State Senator Jerry Cirino, (R-Kirtland) voted in favor of HB 68 and voted in favor of the override.  

“I voted for the underlying bill in both cases and so my plan is to continue to support the bill,” Cirino said.  

Regardless of Cirino’s support for HB 68, Cirino said he was not exactly satisfied with the governor’s executive order because of its potential for dissolution.   

“It is an executive order, and a future governor can change that with a stroke of a pen,” Cirino said. “So, it’s not, I think, a good way to run the government with executive orders.”  

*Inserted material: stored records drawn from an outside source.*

(** A step of the service that takes nothing, and one that takes a state. *)
Lemma reconciles_synced (n loc : nat) (event : ReconciliationEvent) (f : Fleet)
    (Hdistinct : agents_distinct (pool (balancer f))) (Hattached : attached n loc (balancer f))
    (Hevent : forall d, event <> DesiredState.DesiredStateReceived (Ok d)) (Hsynced : synced n loc f) :
  synced n loc (reconciles (announcements_taken f) event f).
Proof.
  unfold reconciles. destruct (reconciliation_stopped f); [done|].
  destruct event as [| |[d|e]]; simpl; [by apply (synced_same n loc f)| |by destruct (Hevent d)|].
  - destruct (balancer_converted f) eqn:Hconverted; [by apply (synced_same n loc f)|].
    destruct (try_convert_journey n loc (announcements_taken f) false (service f) f)
      as [Hdesired Hjourney]; [done..|].
    destruct Hsynced as (state & Hlast & Hcase). exists state. split; [done|].
    destruct Hcase as [?|[<- _]]; [by left|right; done].
  - destruct Hsynced as (state & Hlast & [?|[<- _]]); 
      (eexists; split; [exact Hlast|]); [by left|by right].
Qed.

Lemma takes_synced (n loc : nat) (f : Fleet) (d : BalancerDesiredState)
    (Hdistinct : agents_distinct (pool (balancer f))) (Hattached : attached n loc (balancer f))
    (Htaken : announced (database f) !! announcements_taken f = Some d) (Hsynced : synced n loc f) :
  synced n loc (reconciles (S (announcements_taken f)) (DesiredState.DesiredStateReceived (Ok d)) f).
Proof.
  unfold reconciles. destruct (reconciliation_stopped f); [done|]. simpl.
  match goal with |- synced _ _ (put_service ?t ?st (_ _ ?s) f) =>
    destruct (try_convert_journey n loc t st s f) as [Hdesired Hjourney]; [done..|]
  end.
  destruct Hsynced as (state & Hlast & _). exists state. split; [done|]. simpl.
  destruct (decide (S (announcements_taken f) < length (announced (database f)))%nat) as [?|Hend]; [by left|right].
  pose proof (lookup_lt_Some _ _ _ Htaken) as Hlt. rewrite last_lookup in Hlast.
  replace (pred (length (announced (database f)))) with (announcements_taken f) in Hlast by lia.
  rewrite Htaken in Hlast. injection Hlast as <-. done.
Qed.

(** *** The agent's part *)

Lemma last_dropped {A : Type} (o : option A) (x : A) (l : list A) :
  last (option_list o ++ x :: l) = last (option_list (Some x) ++ l).
Proof. destruct o; [|done]. simpl. by destruct l. Qed.

Lemma reads_journey (n loc : nat) (text : string) (f : Fleet) (message : AgentMessage)
    (Hattached : agent_attached n loc f)
    (Hmessage : sent_to n (balancer f) !! messages_read f = Some message)
    (Htext : agent_from_str text = Ok message) :
  journey n loc (socket_moves (S (messages_read f)) (Reads (WsText text)) f) = journey n loc f.
Proof.
  destruct Hattached as (_ & Hphase & Halive).
  destruct (reads_text_spec text (socket_view f)) as [_ Hspec].
  change (loop_phase (socket_view f)) with (loop_phase (socket f)) in Hspec.
  rewrite Hphase, Htext in Hspec. unfold journey.
  rewrite (drop_S _ _ _ Hmessage). cbn [app omap list_omap].
  change (balancer (socket_moves (S (messages_read f)) (Reads (WsText text)) f)) with (balancer f).
  change (messages_read (socket_moves (S (messages_read f)) (Reads (WsText text)) f)) with (S (messages_read f)).
  change (socket (socket_moves (S (messages_read f)) (Reads (WsText text)) f))
    with (socket_step agent_from_str (Reads (WsText text)) (socket_view f)).
  change (reconciliation (process (socket_moves (S (messages_read f)) (Reads (WsText text)) f)))
    with (reconciliation (process f)).
  destruct (state_notification message) as [desired|].
  - rewrite Hspec by done. by rewrite <- !app_assoc.
  - by rewrite Hspec.
Qed.

Lemma process_moves_tx (n loc : nat) (event : AgentEvent) (f : Fleet)
    (Hafter : agent_attached n loc (process_moves event f)) :
  agent_desired_state_tx (socket (process_moves event f)) = agent_desired_state_tx (socket f).
Proof.
  destruct Hafter as (_ & _ & Halive). revert Halive. unfold process_moves. simpl.
  case_match; try done. simpl. by rewrite chan_drop_alive.
Qed.

Lemma process_moves_journey (n loc : nat) (event : AgentEvent) (f : Fleet)
    (Hcalm : event_keeps_status event) (Hcarried : event_carried n (ProcessMoves event) f)
    (Hafter : agent_attached n loc (process_moves event f)) :
  journey n loc (process_moves event f) = journey n loc f.
Proof.
  unfold journey. rewrite (process_moves_tx n loc event f Hafter).
  change (process (process_moves event f)) with (agent_step slots devices event (process f)).
  rewrite agent_step_desired by done. by destruct event as [|env [d|]| | | | | | | |].
Qed.

Lemma takes_journey (n loc : nat) (env : ConversionEnvironment) (f : Fleet)
    (Hafter : agent_attached n loc (agent_takes env f)) :
  last (journey n loc (agent_takes env f)) = last (journey n loc f).
Proof.
  revert Hafter. unfold agent_takes. destruct (reconciliation_runs (process f)) eqn:Hruns; [|done].
  destruct (chan_try_recv (agent_desired_state_tx (socket f))) as [[desired rx]|] eqn:Hrecv; [|done].
  intros Hafter. unfold journey. rewrite (process_moves_tx _ _ _ _ Hafter).
  match goal with |- context [process (process_moves ?e ?f0)] =>
    change (process (process_moves e f0)) with (agent_step slots devices e (process f))
  end.
  rewrite agent_step_desired, Hruns by done. simpl.
  apply chan_recv_some in Hrecv as [-> _]. symmetry. apply last_dropped.
Qed.

Lemma peers_send_waiting (n loc loc' : nat) (message : AgentMessage) (b : Agents)
    (Hmessage : state_notification message = None) :
  omap state_notification (waiting_for loc (peers_send loc' message b))
  = omap state_notification (waiting_for loc b).
Proof.
  unfold peers_send. destruct (controllers (pool b) !! loc') as [a|] eqn:Ha; [|done].
  pose proof (Controller.send_rpc_message_ok message a) as Hsend.
  destruct (Controller.send_rpc_message message a) as [a'|]; [|done].
  destruct Hsend as (tx & -> & Hpending). unfold waiting_for. simpl.
  destruct (decide (loc' = loc)) as [->|]; [|by rewrite lookup_insert_ne].
  rewrite lookup_insert_eq, Ha. simpl. rewrite Hpending, omap_app. simpl.
  by rewrite Hmessage, app_nil_r.
Qed.

(** *** The whole way *)

Lemma balancer_moves_journey (n loc : nat) (event : @BalancerEvent token) (f : Fleet)
    (Hok : fleet_ok n f) (Hattached : attached n loc (balancer f))
    (Hafter : attached n loc (balancer_steps event (balancer f))) (Hwrites : writes n event) :
  journey n loc (put_balancer (balancer_steps event (balancer f)) f) = journey n loc f.
Proof.
  destruct (balancer_step_carries balancer_from_str print_size VERSION n loc event (balancer f)
    (ok_fresh _ _ Hok) Hattached Hafter Hwrites) as [Hprefix Heq].
  pose proof (ok_read _ _ Hok) as Hread. pose proof (prefix_length _ _ Hprefix) as Hlength.
  unfold journey. simpl. do 3 f_equal.
  rewrite <- !drop_app_le by lia. by rewrite Heq.
Qed.

Lemma fleet_step_synced (n loc : nat) (event : FleetEvent) (f : Fleet) (Hcalm : event_calm event)
    (Hok : fleet_ok n f) (Hbefore : agent_attached n loc f) (Hcarried : event_carried n event f)
    (Hafter : agent_attached n loc (fleet_step n event f)) (Hsynced : synced n loc f) :
  synced n loc (fleet_step n event f).
Proof.
  pose proof (fresh_distinct _ (ok_fresh _ _ Hok)) as Hdistinct. pose proof Hbefore as [Hattached _].
  destruct event as [io m path body| | |e| |loc' message|event|text|event|env|event];
    cbn [fleet_step event_calm event_carried] in *.
  - destruct (manages_announces io m path body f) as (db & -> & [more Hmore]).
    destruct Hsynced as (state & Hlast & Hcase). destruct (decide (more = [])) as [->|Hne].
    + rewrite app_nil_r in Hmore. exists state. simpl. by rewrite Hmore.
    + destruct (last more) as [latest|] eqn:Hlatest; [|by apply last_None in Hlatest].
      exists latest. simpl. rewrite Hmore, last_app, Hlatest. split; [done|left].
      pose proof (ok_taken _ _ Hok). rewrite length_app. destruct more; simpl; [done|lia].
  - by apply reconciles_synced.
  - destruct (announced (database f) !! announcements_taken f) eqn:Htaken; [|done]. by apply takes_synced.
  - by apply reconciles_synced.
  - by apply reconciles_synced.
  - apply (synced_same n loc f); try done. unfold journey. simpl.
    by rewrite peers_send_sent, !omap_app, peers_send_waiting.
  - apply (synced_same n loc f); try done. destruct Hafter as [Hafter _].
    by rewrite balancer_moves_journey.
  - destruct (sent_to n (balancer f) !! messages_read f) as [message|] eqn:Hmessage; [|done].
    apply (synced_same n loc f); try done. rewrite (reads_journey n loc text f message); auto.
  - apply (synced_same n loc f); try done.
    destruct (socket_step_keeps event (socket_view f) Hcalm Hcarried) as [_ Htx].
    unfold journey. simpl. by rewrite Htx.
  - unfold agent_takes in *. pose proof (takes_journey n loc env f Hafter) as Hjourney.
    unfold agent_takes in Hjourney.
    destruct (reconciliation_runs (process f)); [|done].
    destruct (chan_try_recv _) as [[desired rx]|]; [|done]. by apply (synced_same n loc f).
  - apply (synced_same n loc f); try done. by rewrite process_moves_journey.
Qed.

Lemma attached_run_synced (n loc : nat) (events : list FleetEvent) (f : Fleet)
    (Hcalm : Forall event_calm events) (Hok : fleet_ok n f) (Hrun : attached_run n loc events f)
    (Hsynced : synced n loc f) :
  synced n loc (fleet_run n events f).
Proof.
  revert f Hok Hrun Hsynced. induction Hcalm as [|event events Hevent _ IH]; intros f Hok Hrun Hsynced; [done|].
  destruct Hrun as (Hattached & Hcarried & Hrun). apply IH; [by apply fleet_step_ok|done|].
  apply fleet_step_synced; try done. by destruct events; destruct Hrun.
Qed.

(** Nothing has happened yet: no agent is connected, the agent's process is
    new, and nothing was taken or read. *)
Definition fleet_starts (now : Z) (f : Fleet) : Prop :=
  no_agents (balancer f) /\ process f = agent_process_new slots now /\
  messages_read f = 0%nat /\ announcements_taken f = 0%nat.

Lemma fleet_starts_ok (n : nat) (now : Z) (f : Fleet) : fleet_starts now f -> fleet_ok n f.
Proof.
  intros (Hnone & Hprocess & Hread & Htaken).
  split; [by apply no_agents_fresh|rewrite Hprocess; apply agent_inv_new|lia|lia].
Qed.

(** Nothing of what was announced is left to do on the way to the agent. *)
Definition delivered (n loc : nat) (f : Fleet) : Prop :=
  announcements_taken f = length (announced (database f)) /\ balancer_converted f = true /\
  arriving n loc f = [].

(** The agent has applied what it was given. *)
Definition settled (p : Process) : Prop :=
  is_converted (reconciliation p) = true /\
  (exists rx, reconciled_state (arbiter p) = Some rx /\
     Tokio.watched_changed (change_notifier (applicable_holder p)) rx = false) /\
  get_state_application_status (slot_status p) = Ok Applied /\ shutdown_cancelled p = false.

(** C2. What a client puts is what the agents run.  Whatever happened before,
    once a PUT of a desired state is answered with 204 and an agent stays
    connected, in every interleaving of clients, of the reconciliation service,
    of the connections of this and other agents, and of the agent's tasks (a
    request of a client reaches the database as one step: concurrent ones can
    discard each other's states, a finding): when
    nothing else was announced and nothing is left on the way, the agent
    desires exactly that state; and when it is settled, its scheduler serves an
    applicable state of it. *)
Theorem put_state_reaches_scheduler (n loc : nat) (now : Z) (f0 f2 : Fleet) (before after : list FleetEvent)
    (io : DatabaseIo) (body : option (result string string)) (state : BalancerDesiredState)
    (response : HttpResponse) (Hstart : fleet_starts now f0)
    (Hbefore : Forall event_calm before) (Hafter : Forall event_calm after)
    (Hbody : json_body body = Ok state)
    (Hput : manages io PUT "/api/v1/balancer_desired_state" body (fleet_run n before f0) = (f2, response))
    (Haccepted : ClientHttp.status response = 204) (Hattached : attached_run n loc after f2) :
  let f3 := fleet_run n after f2 in
  announced (database f3) = announced (database f2) -> delivered n loc f3 ->
  desired_state (reconciliation (process f3)) = Some (to_desired_state state) /\
  (settled (process f3) ->
   exists applicable, state_for (Some (to_desired_state state)) (Some applicable) /\
     serves slots devices (Some applicable) (continuous_batch_arbiter_handle (arbiter (process f3)))).
Proof.
  intros f3 Hsame (Htaken & Hconverted & Harriving).
  pose proof (fleet_run_ok n before f0 Hbefore (fleet_starts_ok n now f0 Hstart)) as Hok1.
  destruct (put_announces io body state _ _ _ Hbody Hput Haccepted) as (db & earlier & -> & Hearlier & Hdb).
  assert (Hok2 : fleet_ok n (put_database db (fleet_run n before f0))).
  { destruct Hok1 as [? ? ? Hle]. apply prefix_length in Hearlier. split; simpl; try done.
    rewrite Hdb, length_app. lia. }
  assert (Hsynced : synced n loc (put_database db (fleet_run n before f0))).
  { exists state. simpl. rewrite Hdb, last_snoc. split; [done|left].
    pose proof (ok_taken _ _ Hok1). apply prefix_length in Hearlier. rewrite length_app. simpl. lia. }
  pose proof (fleet_run_ok n after _ Hafter Hok2) as Hok3.
  destruct (attached_run_synced n loc after _ Hafter Hok2 Hattached Hsynced) as (latest & Hlast & Hcase).
  fold f3 in Hok3, Hlast, Hcase. rewrite Hsame in Hlast. simpl in Hlast. rewrite Hdb, last_snoc in Hlast.
  injection Hlast as <-. destruct Hcase as [?|[_ Hjourney]]; [lia|]. specialize (Hjourney Hconverted).
  unfold arriving in Harriving. unfold journey in Hjourney. rewrite Harriving, app_nil_r in Hjourney.
  assert (Hdesired : desired_state (reconciliation (process f3)) = Some (to_desired_state state))
    by by destruct (desired_state (reconciliation (process f3))).
  split; [done|]. intros (Hconv & (rx & Hrx & Hseen) & Happlied & Hshutdown).
  destruct (settled_serves slots devices _ rx (ok_agent _ _ Hok3)) as ([applicable|] & Hfor & Hserves);
    try done; rewrite Hdesired in Hfor; [by exists applicable|done].
Qed.
End Fleet.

Cirino also said that he disagrees with the line of reasoning that the government should not involve themselves in parents’ decisions, because he said that the government is already often involved in decisions to protect children.   

“The state has purview over education for children. It has purview over custody of children in adoption, the adoption process and so on,” Cirino said. “So, we’re engaged in protecting children in a number of areas.”  

While DeWine is against HB 68, he said that he can understand both sides of the issue and its complexities. 

“It is very important that we all remember that all those on each side of this issue truly and sincerely believe their position best protects children,” DeWine said. “These are truly complex issues, and reasonable people can draw vastly different conclusions.” 

Last Edited Feb. 1

Correction: The caption for the above photo previously incorrectly said that the Ohio State House Representative present in the photo was Representative Darnell Brewer (D-Cleveland) instead of Representative Cecil Thomas (D-Cincinnati). The Exponent regrets this error.